**What the exercise asks**
Using the material below, return exactly the lines between the one holding "modify (set_freep prevp) ;;;" and the one holding "Definition nunits_of (nbytes", inclusive, and no others.

**Records shown**

▬▬▬

(* ===== verification/Umalloc.v ===== *)
(** * The user-level allocator

    Models [umalloc.c], the allocator of Kernighan and Ritchie, on top of
    [sbrk].  The memory is the headers that have been stored in it, by their
    byte address; a header that was never stored reads as zero, as the kernel
    hands out zeroed pages, and an access above the size of the process, or
    between the program's data and its heap, faults. *)

From S2P Require Import Prelude Mmu.

(** [union header] *)
Record hdr := Hdr { ptr : Z; size : Z }.

Definition HEADER : Z := 8.

(** [freep], the headers in memory, [proc->sz], and how often [sbrk] was called. *)
Record ust := Ust { freep : Z; cells : gmap Z hdr; brk : Z; calls : nat }.

Definition set_freep v s := Ust v (cells s) (brk s) (calls s).
Definition set_cells v s := Ust (freep s) v (brk s) (calls s).
Definition set_brk v s := Ust (freep s) (cells s) v (calls s).
Definition count s := Ust (freep s) (cells s) (brk s) (S (calls s)).

Section umalloc.

(** The address of [base], the end of the program before any [sbrk], and which
    calls of [sbrk] find enough pages. *)
Context (base lo : Z) (can : nat -> bool).

(** ** Headers *)

Definition mapped (s : ust) (p : Z) : bool := (p =? base) || ((lo <=? p) && (p + HEADER <=? brk s)).

Definition load (p : Z) : M ust hdr := fun s =>
  if mapped s p then Ok (default (Hdr 0 0) (cells s !! p), s) else Fault.

Definition store (p : Z) (h : hdr) : M ust unit := fun s =>
  if mapped s p then Ok (tt, set_cells (<[p := h]> (cells s)) s) else Fault.

Definition store_ptr (p v : Z) : M ust unit := let* h := load p in store p (Hdr v (size h)).
Definition store_size (p v : Z) : M ust unit := let* h := load p in store p (Hdr (ptr h) v).

(** [p + n], of a [Header*]. *)
Definition padd (p n : Z) : Z := u32 (p + HEADER * n).

(** ** sbrk *)

(** [sys_sbrk] and [growproc]: the old size, or -1. *)
Definition sbrk (n : Z) : M ust Z := fun s =>
  let sz := brk s in
  let new := u32 (sz + n) in
  if 0 <? n then
    if (KERNBASE <=? new) || negb (can (calls s)) then Ok (u32 (-1), count s)
    else Ok (sz, set_brk (Z.max sz new) (count s))
  else if n <? 0 then
    if sz <=? new then Ok (sz, count s)
    else if new =? 0 then Ok (u32 (-1), count s)
    else Ok (sz, set_cells (filter (fun '(a, _) => a < PGROUNDUP new) (cells s)) (set_brk new (count s)))
  else Ok (sz, count s).

(** ** free *)

(** The loop that looks for the neighbours of [bp]. *)
Fixpoint free_loop (fuel : nat) (bp p : Z) : M ust Z :=
  match fuel with
  | O => nofuel
  | S f =>
      let* h := load p in
      if (p <? bp) && (bp <? ptr h) then ret p
      else if (ptr h <=? p) && ((p <? bp) || (bp <? ptr h)) then ret p
      else free_loop f bp (ptr h)
  end.

(** As many headers as there can be, and one round of the list. *)
Definition list_fuel (s : ust) : nat := 2 * Z.to_nat (brk s / HEADER) + 4.

Definition free (ap : Z) : M ust unit :=
  let bp := ap - HEADER in
  let* s := get in
  let* p := free_loop (list_fuel s) bp (freep s) in
  let* hp := load p in
  let* hb := load bp in
  (if padd bp (size hb) =? ptr hp then
     let* hn := load (ptr hp) in
     store_size bp (u32 (size hb + size hn)) ;;;
     let* hp := load p in
     let* hn := load (ptr hp) in
     store_ptr bp (ptr hn)
   else store_ptr bp (ptr hp)) ;;;
  let* hp := load p in
  let* hb := load bp in
  (if padd p (size hp) =? bp then
     store_size p (u32 (size hp + size hb)) ;;;
     let* hb := load bp in
     store_ptr p (ptr hb)
   else store_ptr p bp) ;;;
  modify (set_freep p).

(** ** malloc *)

Definition morecore (nu : Z) : M ust Z :=
  let nu := if nu <? 4096 then 4096 else nu in
  let* p := sbrk (i32 (u32 (nu * HEADER))) in
  if p =? u32 (-1) then ret 0
  else
    store_size p nu ;;;
    free (p + HEADER) ;;;
    gets freep.

Fixpoint malloc_loop (fuel : nat) (nunits prevp p : Z) : M ust Z :=
  match fuel with
  | O => nofuel
  | S f =>
      let* h := load p in
      if nunits <=? size h then
        let* q :=
          (if size h =? nunits then store_ptr prevp (ptr h) ;;; ret p
           else
             store_size p (u32 (size h - nunits)) ;;;
             let q := padd p (u32 (size h - nunits)) in
             store_size q nunits ;;;
             ret q) in
        modify (set_freep prevp) ;;;
        ret (q + HEADER)
      else
        let* s := get in
        let* p := (if p =? freep s then morecore nunits else ret p) in
        if p =? 0 then ret 0
        else
          let* h := load p in
          malloc_loop f nunits p (ptr h)
  end.

Definition nunits_of (nbytes : Z) : Z := u32 (nbytes + HEADER - 1) / HEADER + 1.

Definition malloc (nbytes : Z) : M ust Z :=
  let nunits := nunits_of nbytes in
  let* s := get in
  let* prevp :=
    (if freep s =? 0 then
       store base (Hdr base 0) ;;;
       modify (set_freep base) ;;;
       ret base
     else ret (freep s)) in
  let* h := load prevp in
  let* s := get in
  malloc_loop (list_fuel s) nunits prevp (ptr h).

End umalloc.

▬▬▬

**Completed task**
        modify (set_freep prevp) ;;;
        ret (q + HEADER)
      else
        let* s := get in
        let* p := (if p =? freep s then morecore nunits else ret p) in
        if p =? 0 then ret 0
        else
          let* h := load p in
          malloc_loop f nunits p (ptr h)
  end.

Definition nunits_of (nbytes : Z) : Z := u32 (nbytes + HEADER - 1) / HEADER + 1.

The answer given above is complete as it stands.